Several scenarios were used to characterize the performance of the proposed method. The scenarios differed in the number and economic value of recessive loci considered.

Economic values

Each recessive locus was assigned an economic value based on the occurrence of embryonic or foetal loss during pregnancy (for lethal alleles), or on literature values for non-lethal conditions such as red coat color and horned status. Since Holstein haplotypes 1 through 5 (HH1 to HH5) and DUMPS occur early in pregnancy, they were assigned a value of $40 based on reproductive costs (e.g., cost of semen, value of days open) included in the 2014 revision of the NM$ index [19]. Brachyspina and mulefoot result in stillbirths or calves that do not survive until adulthood and they were assigned relatively high costs of $150, although actual losses could be higher. Complex vertebral malformation (CVM) results in late-term abortions, so an intermediate value between that of the Holstein fertility haplotypes and brachyspina/mulefoot was used. The high-cost scenario used three times the cost of the base scenario to assess the sensitivity of results to economic values. For the hypothetical recessive loci, economic values of either 0.10 ($20) or 1 ($200) genetic SD of NM$ were used. Non-lethal recessive loci had an economic value of either 0 (in the case of recessive alleles with no effect on lifetime profitability) or had a negative value (which increases the PA for economically desirable recessive alleles such as polled).

Holstein recessive loci

Twelve recessive loci that currently segregate in the US Holstein population were used to determine how the modified Pryce method performed in a commercial livestock population: bovine leukocyte adhesion deficiency (BLAD), brachyspina, CVM, DUMPS, HH1–HH5, horned, mulefoot, and red coat color. Two scenarios that included the 12 Holstein recessive loci but differed in the economic value assigned to each locus, were used to determine the sensitivity of matings to different prices. In the normal scenario, prices were assigned based on the effect of the recessive locus and the timing of occurrence, as described above. For the high-cost scenario, the prices used for the normal scenario were multiplied by three. Frequencies for the 12 recessive alleles were taken from [23].
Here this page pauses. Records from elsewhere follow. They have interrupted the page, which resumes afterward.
(* ===== verification/HashKeys.v ===== *)
(** Hash tables whose keys are compared by an arbitrary function, as the tables
    of the LR back ends are: where the entries of a table come from, without
    any assumption on the comparison or the hash. *)

From S2P Require Import Prelude HashTable LR.

Section Keys.
Context {K V : Type} (hashFunc : K -> Z) (equalFunc : K -> option K -> outcome bool).
Implicit Types (t : HHashTable K V) (b : list (HHashTableEntry K V)).

Lemma elem_table_entries t e :
  e ∈ table_entries t <-> exists b, b ∈ ht_contents t /\ e ∈ live b.
Proof.
  unfold table_entries. generalize (ht_contents t) as bs. induction bs as [|b bs IH]; simpl.
  - split; [by intros ?%not_elem_of_nil|by intros (? & ?%not_elem_of_nil & _)].
  - rewrite live_app, elem_of_app, IH. split.
    + intros [He|(b' & Hb & He)]; [exists b|exists b']; (split; [|done]); [by left|by right].
    + intros (b' & [->|Hb]%elem_of_cons & He); [by left|right; by exists b'].
Qed.

Lemma entry_matches_equal k hv (e : HHashTableEntry K V) :
  entry_matches equalFunc k hv e = Ok true -> equalFunc k (he_key e) = Ok true.
Proof. unfold entry_matches. by destruct (he_hashval e =? hv). Qed.

(** ** What is found *)

Lemma bucket_get_entry k hv b v :
  bucket_get equalFunc k hv b = Ok (Some v) ->
  exists k', (k', Some v) ∈ live b /\ equalFunc k (Some k') = Ok true.
Proof.
  induction b as [|e b IH]; [done|]. cbn [bucket_get live].
  destruct (he_key e) as [k'|] eqn:Hk; [|done]. intros H. ok_inv.
  destruct (entry_matches equalFunc k hv e) as [[]| |] eqn:Em; simplify_eq/=.
  - exists k'. split; [rewrite H; by left|]. rewrite <- Hk. by eapply entry_matches_equal.
  - destruct (IH H) as (k2 & Hk2 & He). exists k2. split; [by right|done].
Qed.

Lemma get_entry t k v :
  h_hashtable_get hashFunc equalFunc t k = Ok (Some v) ->
  exists k', (k', Some v) ∈ table_entries t /\ equalFunc k (Some k') = Ok true.
Proof.
  unfold h_hashtable_get. intros H. ok_inv. apply bucket_get_entry in H as (k' & Hk & He).
  exists k'. split; [|done]. apply elem_table_entries. eexists. split; [|done].
  by eapply list_elem_of_lookup_2.
Qed.

(** ** What is put *)

Lemma bucket_put_from k hv v b b' added e :
  bucket_put equalFunc k (mkEntry (Some k) v hv) b = Ok (b', added) -> e ∈ live b' ->
  e = (k, v) \/ e ∈ live b.
Proof.
  revert b' added. induction b as [|e0 b IH]; intros b' added H He; cbn [bucket_put] in H.
  - simplify_eq/=. left. by apply list_elem_of_singleton in He.
  - destruct (entry_matches _ _ _ _) as [[]| |]; simpl in H; try done.
    + simplify_eq/=. apply elem_of_cons in He as [->|He]; [by left|right].
      destruct (he_key e0); [by right|done].
    + ok_inv. case_match. simplify_eq/=. destruct (he_key e0).
      * apply elem_of_cons in He as [->|He]; [right; by left|].
        edestruct IH as [|]; [done|done|by left|right; by right].
      * by eapply IH.
Qed.

(** The bucket that a key is put in, before and after. *)
Lemma put_raw_inv t k v hv t' :
  h_hashtable_put_raw equalFunc t k v hv = Ok t' ->
  exists i b b' added, ht_contents t !! i = Some b /\
    ht_contents t' = <[i := b']> (ht_contents t) /\ ht_capacity t' = ht_capacity t /\
    ht_used t' = (if (added : bool) then ht_used t + 1 else ht_used t) /\
    (bucket_put equalFunc k (mkEntry (Some k) v hv) b = Ok (b', added) \/
     b' = mkEntry (Some k) v hv :: tail b /\ live b = live (tail b) /\ added = true).
Proof.
  unfold h_hashtable_put_raw. intros H. ok_inv. case_match. simplify_eq/=.
  eexists _, _, _, _. split_and!; [done..|]. destruct (he_key x0) eqn:Hk; [by left|right].
  simplify_eq/=. split_and!; [done| |done]. destruct x; simplify_eq/=. by rewrite Hk.
Qed.

Lemma put_raw_from t k v hv t' e :
  h_hashtable_put_raw equalFunc t k v hv = Ok t' -> e ∈ table_entries t' ->
  e = (k, v) \/ e ∈ table_entries t.
Proof.
  intros (i & b & b' & added & Hi & Hc & _ & _ & Hb)%put_raw_inv He.
  apply elem_table_entries in He as (b2 & Hb2 & He). rewrite Hc in Hb2.
  apply list_elem_of_lookup in Hb2 as [j Hj].
  rewrite (elem_table_entries t). apply list_lookup_insert_Some in Hj as [(<- & <- & _)|[_ Hj]].
  - destruct Hb as [Hb|(-> & Hl & _)].
    + edestruct bucket_put_from as [|]; [done|done|by left|right]. exists b.
      split; [by eapply list_elem_of_lookup_2|done].
    + cbn [live he_key] in He. apply elem_of_cons in He as [->|He]; [by left|right]. exists b.
      split; [by eapply list_elem_of_lookup_2|by rewrite Hl].
  - right. exists b2. split; [by eapply list_elem_of_lookup_2|done].
Qed.

Lemma put_entries_from es t t' e :
  put_entries equalFunc t es = Ok t' -> e ∈ table_entries t' ->
  e ∈ live es \/ e ∈ table_entries t.
Proof.
  revert t. induction es as [|x es IH]; intros t H He; simpl in *; [simplify_eq/=; by right|].
  destruct (he_key x); [|by eapply IH]. ok_inv.
  edestruct IH as [|]; [done|done|left; by right|].
  edestruct put_raw_from as [->|]; [done|done|left; by left|by right].
Qed.

Lemma empty_entries n c u : table_entries (mkTable (replicate n [empty_entry]) c u : HHashTable K V) = [].
Proof. unfold table_entries. simpl. by induction n. Qed.

Lemma put_from t k v t' e :
  h_hashtable_put hashFunc equalFunc t k v = Ok t' -> e ∈ table_entries t' ->
  e = (k, v) \/ e ∈ table_entries t.
Proof.
  unfold h_hashtable_put, h_hashtable_ensure_capacity. intros H He. ok_inv.
  edestruct put_raw_from as [|He']; [done|done|by left|right]. case_match; simplify_eq/=; [done|].
  edestruct put_entries_from as [|Hn]; [done|done|done|].
  rewrite empty_entries in Hn. by apply not_elem_of_nil in Hn.
Qed.

(** ** Shape *)

Definition shaped t : Prop :=
  (exists j, 6 <= j /\ ht_capacity t = 2 ^ j) /\ length (ht_contents t) = Z.to_nat (ht_capacity t).

Lemma put_raw_shaped t k v hv t' :
  h_hashtable_put_raw equalFunc t k v hv = Ok t' -> shaped t -> shaped t'.
Proof.
  intros (i & b & b' & added & Hi & Hc & Hcap & _ & _)%put_raw_inv [Hj Hl].
  split; [by rewrite Hcap|]. by rewrite Hc, Hcap, length_insert.
Qed.

Lemma put_entries_shaped es t t' :
  put_entries equalFunc t es = Ok t' -> shaped t -> shaped t'.
Proof.
  revert t. induction es as [|x es IH]; intros t H Ht; simpl in *; [by simplify_eq/=|].
  destruct (he_key x); [|by eapply IH]. ok_inv. eapply IH; [done|]. by eapply put_raw_shaped.
Qed.

Lemma grow_capacity_power fuel n c c' :
  grow_capacity fuel n c = Ok c' -> (exists j, 6 <= j /\ c = 2 ^ j) -> exists j, 6 <= j /\ c' = 2 ^ j.
Proof.
  revert c. induction fuel as [|fuel IH]; intros c H (j & Hj & ->); simpl in H;
    destruct (2 ^ j * 10 <? n * 13); simplify_eq; eauto.
  apply (IH _ H). exists (j + 1). rewrite Z.pow_add_r by lia. lia.
Qed.

Lemma put_shaped t k v t' :
  h_hashtable_put hashFunc equalFunc t k v = Ok t' -> shaped t -> shaped t'.
Proof.
  unfold h_hashtable_put, h_hashtable_ensure_capacity. intros H Ht. ok_inv.
  eapply put_raw_shaped; [done|]. case_match; simplify_eq/=; [done|].
  eapply put_entries_shaped; [done|]. split; simpl; [by eapply grow_capacity_power; [|apply Ht]|].
  by rewrite length_replicate.
Qed.

(** A lookup returns if every comparison does. *)
Lemma get_total t k :
  shaped t -> 0 <= hashFunc k ->
  (forall k' v, (k', v) ∈ table_entries t -> exists r, equalFunc k (Some k') = Ok r) ->
  exists r, h_hashtable_get hashFunc equalFunc t k = Ok r.
Proof.
  intros [Hj Hl] Hh Heq. unfold h_hashtable_get.
  destruct (lookup_lt_is_Some_2 (ht_contents t) (bucket_index (ht_capacity t) (hashFunc k))) as [b Hb].
  { rewrite Hl. by apply bucket_index_lt. }
  rewrite Hb. cbn [deref mbind outcome_bind].
  assert (forall k' v, (k', v) ∈ live b -> exists r, equalFunc k (Some k') = Ok r) as He.
  { intros k' v Hk'. apply (Heq k' v), elem_table_entries. exists b.
    split; [by eapply list_elem_of_lookup_2|done]. }
  clear Hb. induction b as [|e b IH]; cbn [bucket_get]; [by eexists|].
  cbn [live] in He. destruct (he_key e) as [k'|] eqn:Hk; [|auto].
  destruct (He k' (he_value e)) as [r Hr]; [by left|].
  unfold entry_matches. rewrite Hk, Hr.
  assert (exists r, bucket_get equalFunc k (hashFunc k) b = Ok r) as [r' Hr'].
  { apply IH. intros k2 v2 H2. apply (He k2 v2). by right. }
  rewrite Hr'. destruct (_ =? _), r; simpl; eauto.
Qed.

(** ** The count *)

Context (Hnull : forall k, equalFunc k None <> Ok true).

Definition counted t : Prop := ht_used t = Z.of_nat (length (table_entries t)).

Lemma bucket_put_length k hv v b b' added :
  bucket_put equalFunc k (mkEntry (Some k) v hv) b = Ok (b', added) ->
  length (live b') = ((if (added : bool) then 1 else 0) + length (live b))%nat.
Proof.
  revert b' added. induction b as [|e0 b IH]; intros b' added H; cbn [bucket_put] in H.
  - by simplify_eq/=.
  - destruct (entry_matches _ _ _ _) as [[]| |] eqn:Em; simpl in H; try done.
    + simplify_eq/=. apply entry_matches_equal in Em.
      destruct (he_key e0); [done|]. by apply Hnull in Em.
    + ok_inv. case_match. simplify_eq/=. destruct (he_key e0); simpl; erewrite IH by done; lia.
Qed.

Lemma entries_insert (bs : list (list (HHashTableEntry K V))) i b b' :
  bs !! i = Some b ->
  (length (live (mjoin (<[i := b']> bs))) + length (live b) =
   length (live (mjoin bs)) + length (live b') /\ length (live b) <= length (live (mjoin bs)))%nat.
Proof.
  revert i. induction bs as [|b0 bs IH]; intros [|i] Hi; simplify_eq/=; rewrite !live_app, !length_app.
  - lia.
  - specialize (IH _ Hi). lia.
Qed.

Lemma put_raw_counted t k v hv t' :
  h_hashtable_put_raw equalFunc t k v hv = Ok t' -> counted t ->
  counted t' /\ (0 < length (table_entries t'))%nat.
Proof.
  intros (i & b & b' & added & Hi & Hc & _ & Hu & Hb)%put_raw_inv Ht. unfold counted in *.
  rewrite Hu. unfold table_entries in *. rewrite Hc.
  pose proof (entries_insert _ _ _ b' Hi) as He.
  assert (length (live b') = ((if (added : bool) then 1 else 0) + length (live b))%nat) as Hl.
  { destruct Hb as [Hb|(-> & Hl & ->)]; [by eapply bucket_put_length|]. simpl. by rewrite Hl. }
  assert (0 < length (live b'))%nat.
  { destruct Hb as [Hb|(-> & _)]; [|simpl; lia]. clear -Hb Hnull. revert b' added Hb.
    induction b as [|e0 b IH]; intros b' added H; cbn [bucket_put] in H; [simplify_eq/=; lia|].
    destruct (entry_matches _ _ _ _) as [[]| |]; simpl in H; try done; [simplify_eq/=; lia|].
    ok_inv. case_match. simplify_eq/=. destruct (he_key e0); simpl; [lia|by eapply IH]. }
  destruct added; lia.
Qed.

Lemma put_entries_counted es t t' :
  put_entries equalFunc t es = Ok t' -> counted t -> counted t'.
Proof.
  revert t. induction es as [|x es IH]; intros t H Ht; simpl in *; [by simplify_eq/=|].
  destruct (he_key x); [|by eapply IH]. ok_inv. eapply IH; [done|]. by eapply put_raw_counted.
Qed.

Lemma put_counted t k v t' :
  h_hashtable_put hashFunc equalFunc t k v = Ok t' -> counted t -> 
  counted t' /\ h_hashtable_empty t' = false.
Proof.
  unfold h_hashtable_put, h_hashtable_ensure_capacity. intros H Ht. ok_inv.
  edestruct put_raw_counted as [Hc Hn]; [done| |split; [done|]].
  - case_match; simplify_eq/=; [done|]. eapply put_entries_counted; [done|].
    unfold counted. by rewrite empty_entries.
  - unfold h_hashtable_empty. unfold counted in Hc. apply Z.eqb_neq. lia.
Qed.

End Keys.

Lemma new_entries {K V} : table_entries (h_hashtable_new : HHashTable K V) = [].
Proof. apply (empty_entries 64). Qed.

Lemma new_shaped {K V} : shaped (h_hashtable_new : HHashTable K V).
Proof. split; [by exists 6|done]. Qed.

Lemma eq_nonnull_null {K} (eq : K -> K -> outcome bool) k : eq_nonnull eq k None <> Ok true.
Proof. done. Qed.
Hypothetical recessive loci

The effect of initial allele frequency on response to selection under each strategy was examined using six scenarios. Each scenario included a single recessive locus but differed in the initial frequency of the recessive allele: low (0.01), medium (0.50), or high (0.90); and in the economic value of the recessive: low ($20) or high ($200). In addition, a seventh scenario that included all hypothetical loci was examined.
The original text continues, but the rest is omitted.